**Exercise description**
Using the records below, repeat exactly the lines from the one holding "Inductive OrdType : Type := Buy | Sell." through the one holding "od_price : float", both ends included, and no others.

**Given data**
= Beginning of Section =

(** * SharpPointBroker: order registry, transitions and notification queue

    A shallow embedding of [sptrader/spbroker.py].  The broker is a Python
    object whose methods mutate its attributes and the order objects it
    holds references to, and which may raise.  Both are kept explicit:

    - a method is a function [Broker -> result A * Broker]; the state that
      comes back with [Raise e] is the state the exception leaves behind;
    - order objects live in an object store ([heap]) and are named by their
      address, so that the registry, the [submitted] deque and the caller all
      alias one order, while [clone()] allocates a new object; which objects
      a clone shares with its original is recorded beside the broker, in
      [World].

    What the module imports ([backtrader]'s [Order], [Position] and
    [BrokerBase], and the store [spstore.SharpPointStore]) is an interface,
    [Collaborators]; the broker is written against the interface and a model
    of [backtrader]'s order class instantiates it for concrete runs.

    Attributes no modelled method reads ([p.dataname], [p.eosbar], [p.filler],
    [f]) are left out of the state. *)

From Stdlib Require Import Floats ZArith.
From stdpp Require Import gmap strings list.

Open Scope Z_scope.

(** ** Exceptions and results *)

(** The Python exceptions the modelled code can raise.  [Dangling] is not a
    Python exception: it marks the use of an address outside the object
    store, which no well-formed state produces.  [External] stands for
    whatever a collaborator raises of its own. *)
Inductive exn : Type :=
| KeyError
| TypeError
| AttributeError
| IndexError
| Dangling
| External (msg : string).

Inductive result (A : Type) : Type :=
| Ok (a : A)
| Raise (e : exn).
Arguments Ok {A} a.
Arguments Raise {A} e.

Definition is_ok {A} (r : result A) : bool :=
  match r with Ok _ => true | Raise _ => false end.

(** ** Orders, as [backtrader.order] lays them out *)

(** [Order.Created .. Order.Rejected = range(9)]. *)
Inductive Status : Type :=
| Created | Submitted | Accepted | Partial | Completed
| Canceled | Expired | Margin | Rejected.

(** [Cancelled = Canceled] is the alias the broker's [cancel] reads. *)
Definition Cancelled : Status := Canceled.

#[global] Instance Status_eq_dec : EqDecision Status.
Proof. solve_decision. Defined.

(** The terminal states of the specification's state machine. *)
Definition terminal (s : Status) : bool :=
  match s with
  | Completed | Canceled | Rejected | Expired => true
  | _ => false
  end.

Inductive OrdType : Type := Buy | Sell.

Inductive ExecType : Type := Market | Close | Limit | Stop | StopLimit.

(** The keyword arguments [buy] and [sell] hand to the order constructor. *)
Record OrderParams : Type := {
  p_owner : nat;
  p_data : nat;
  p_size : float;
  p_price : option float;
  p_pricelimit : option float;
  p_exectype : option ExecType;
  p_valid : option float;
  p_tradeid : Z
}.

(** [order.executed]: what has been filled so far. *)
Record OrderData : Type := {
  od_dt : float;
  od_size : float;
  od_remsize : float;
  od_price : float
}.

Record Order : Type := {
  ref : Z;
  ordtype : OrdType;
  params : OrderParams;
  size : float;
  status : Status;
  info : list (string * string);
  executed : OrderData;
  has_broker : bool
}.

Definition data (o : Order) : nat := p_data (params o).

Definition set_status (s : Status) (o : Order) : Order :=
  {| ref := ref o; ordtype := ordtype o; params := params o; size := size o;
     status := s; info := info o; executed := executed o;
     has_broker := has_broker o |}.

Definition set_info (i : list (string * string)) (o : Order) : Order :=
  {| ref := ref o; ordtype := ordtype o; params := params o; size := size o;
     status := status o; info := i; executed := executed o;
     has_broker := has_broker o |}.

Definition set_executed (e : OrderData) (o : Order) : Order :=
  {| ref := ref o; ordtype := ordtype o; params := params o; size := size o;
     status := status o; info := info o; executed := e;
     has_broker := has_broker o |}.

Definition set_has_broker (h : bool) (o : Order) : Order :=
  {| ref := ref o; ordtype := ordtype o; params := params o; size := size o;
     status := status o; info := info o; executed := executed o;
     has_broker := h |}.

(** [backtrader.position.Position]: signed size and average price. *)
Record Position : Type := {
  pos_size : float;
  pos_price : float
}.

(** [Position()] as [collections.defaultdict(Position)] builds it. *)
Definition Position_new : Position := {| pos_size := 0; pos_price := 0 |}.

(** The thirteen arguments of [order.execute]. *)
Record ExecArgs : Type := {
  x_dt : float; x_size : float; x_price : float;
  x_closed : float; x_closedvalue : float; x_closedcomm : float;
  x_opened : float; x_openedvalue : float; x_openedcomm : float;
  x_margin : float; x_pnl : float;
  x_psize : float; x_pprice : float
}.

(** Python truth value of a float: everything but zero. *)
Definition truthy (x : float) : bool := negb (PrimFloat.eqb x 0).

(** ** The imported interface *)

(** A method of an order object: it may mutate the object and may raise; the
    order that comes back is the object as the call left it. *)
Definition method : Type := Order -> result unit * Order.

(** The flag of [order_submit] .. [order_expire] says whether the call site
    passes the broker ([order.submit(self)]) or nothing ([order.accept()]). *)
Class Collaborators : Type := {
  (* backtrader.order *)
  new_order : OrdType -> OrderParams -> Z -> result Order;
  order_addinfo : list (string * string) -> method;
  order_submit : bool -> method;
  order_accept : bool -> method;
  order_reject : bool -> method;
  order_cancel_m : bool -> method;
  order_expire : bool -> method;
  order_execute : ExecArgs -> method;
  order_partial : method;
  order_completed : method;
  order_clone : Order -> Order;
  (* backtrader.position, the data feed, bt.BrokerBase *)
  position_update : float -> float -> Position ->
                    (float * float * float * float) * Position;
  data_datetime0 : nat -> result float;
  getcommissioninfo : nat -> result nat;
  (* spstore.SharpPointStore *)
  Store : Type;
  store_order_create : nat -> Order -> Store -> result (option nat) * Store;
  store_order_cancel : nat -> Order -> Store -> result (option nat) * Store
}.

(** ** The broker *)

Section BrokerModel.

Context {C : Collaborators}.

(** The broker's attributes, together with the two pieces of the Python
    process they refer to: the object store of orders and the class-wide
    counter [Order.refbasis].  [notifs] holds addresses of clones, or [None]
    for the boundary marker that [next] appends. *)
Record Broker : Type := {
  heap : list Order;
  refbasis : Z;
  startingcash : float;
  cash : float;
  p_cash : float;
  p_checksubmit : bool;
  orders : gmap Z nat;
  pending : list nat;
  positions : gmap nat Position;
  notifs : list (option nat);
  submitted : list nat;
  o : Store
}.

Definition set_heap (h : list Order) (b : Broker) : Broker :=
  {| heap := h; refbasis := refbasis b; startingcash := startingcash b;
     cash := cash b; p_cash := p_cash b; p_checksubmit := p_checksubmit b;
     orders := orders b; pending := pending b; positions := positions b;
     notifs := notifs b; submitted := submitted b; o := o b |}.

Definition set_refbasis (r : Z) (b : Broker) : Broker :=
  {| heap := heap b; refbasis := r; startingcash := startingcash b;
     cash := cash b; p_cash := p_cash b; p_checksubmit := p_checksubmit b;
     orders := orders b; pending := pending b; positions := positions b;
     notifs := notifs b; submitted := submitted b; o := o b |}.

Definition set_all_cash (c : float) (b : Broker) : Broker :=
  {| heap := heap b; refbasis := refbasis b; startingcash := c;
     cash := c; p_cash := c; p_checksubmit := p_checksubmit b;
     orders := orders b; pending := pending b; positions := positions b;
     notifs := notifs b; submitted := submitted b; o := o b |}.

Definition set_p_checksubmit (c : bool) (b : Broker) : Broker :=
  {| heap := heap b; refbasis := refbasis b; startingcash := startingcash b;
     cash := cash b; p_cash := p_cash b; p_checksubmit := c;
     orders := orders b; pending := pending b; positions := positions b;
     notifs := notifs b; submitted := submitted b; o := o b |}.

Definition set_orders (m : gmap Z nat) (b : Broker) : Broker :=
  {| heap := heap b; refbasis := refbasis b; startingcash := startingcash b;
     cash := cash b; p_cash := p_cash b; p_checksubmit := p_checksubmit b;
     orders := m; pending := pending b; positions := positions b;
     notifs := notifs b; submitted := submitted b; o := o b |}.

Definition set_positions (m : gmap nat Position) (b : Broker) : Broker :=
  {| heap := heap b; refbasis := refbasis b; startingcash := startingcash b;
     cash := cash b; p_cash := p_cash b; p_checksubmit := p_checksubmit b;
     orders := orders b; pending := pending b; positions := m;
     notifs := notifs b; submitted := submitted b; o := o b |}.

Definition set_notifs (n : list (option nat)) (b : Broker) : Broker :=
  {| heap := heap b; refbasis := refbasis b; startingcash := startingcash b;
     cash := cash b; p_cash := p_cash b; p_checksubmit := p_checksubmit b;
     orders := orders b; pending := pending b; positions := positions b;
     notifs := n; submitted := submitted b; o := o b |}.

Definition set_submitted (s : list nat) (b : Broker) : Broker :=
  {| heap := heap b; refbasis := refbasis b; startingcash := startingcash b;
     cash := cash b; p_cash := p_cash b; p_checksubmit := p_checksubmit b;
     orders := orders b; pending := pending b; positions := positions b;
     notifs := notifs b; submitted := s; o := o b |}.

Definition set_o (s : Store) (b : Broker) : Broker :=
  {| heap := heap b; refbasis := refbasis b; startingcash := startingcash b;
     cash := cash b; p_cash := p_cash b; p_checksubmit := p_checksubmit b;
     orders := orders b; pending := pending b; positions := positions b;
     notifs := notifs b; submitted := submitted b; o := s |}.

(** *** Methods as state transformers that may raise *)

Definition M (A : Type) : Type := Broker -> result A * Broker.

Definition ret {A} (a : A) : M A := fun b => (Ok a, b).

Definition raise {A} (e : exn) : M A := fun b => (Raise e, b).

Definition bind {A B} (m : M A) (k : A -> M B) : M B :=
  fun b =>
    match m b with
    | (Ok a, b') => k a b'
    | (Raise e, b') => (Raise e, b')
    end.

Definition lift {A} (r : result A) : M A := fun b => (r, b).

Definition modify (f : Broker -> Broker) : M unit := fun b => (Ok tt, f b).

End BrokerModel.

Declare Scope py_scope.
Delimit Scope py_scope with py.
Notation "x <- m ;; k" := (bind m (fun x => k))
  (at level 100, m at next level, right associativity) : py_scope.
Notation "m ;;; k" := (bind m (fun _ => k))
  (at level 100, right associativity) : py_scope.
Open Scope py_scope.

Section BrokerOps.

= End of Section =

**Task answer**
Inductive OrdType : Type := Buy | Sell.

Inductive ExecType : Type := Market | Close | Limit | Stop | StopLimit.

(** The keyword arguments [buy] and [sell] hand to the order constructor. *)
Record OrderParams : Type := {
  p_owner : nat;
  p_data : nat;
  p_size : float;
  p_price : option float;
  p_pricelimit : option float;
  p_exectype : option ExecType;
  p_valid : option float;
  p_tradeid : Z
}.

(** [order.executed]: what has been filled so far. *)
Record OrderData : Type := {
  od_dt : float;
  od_size : float;
  od_remsize : float;
  od_price : float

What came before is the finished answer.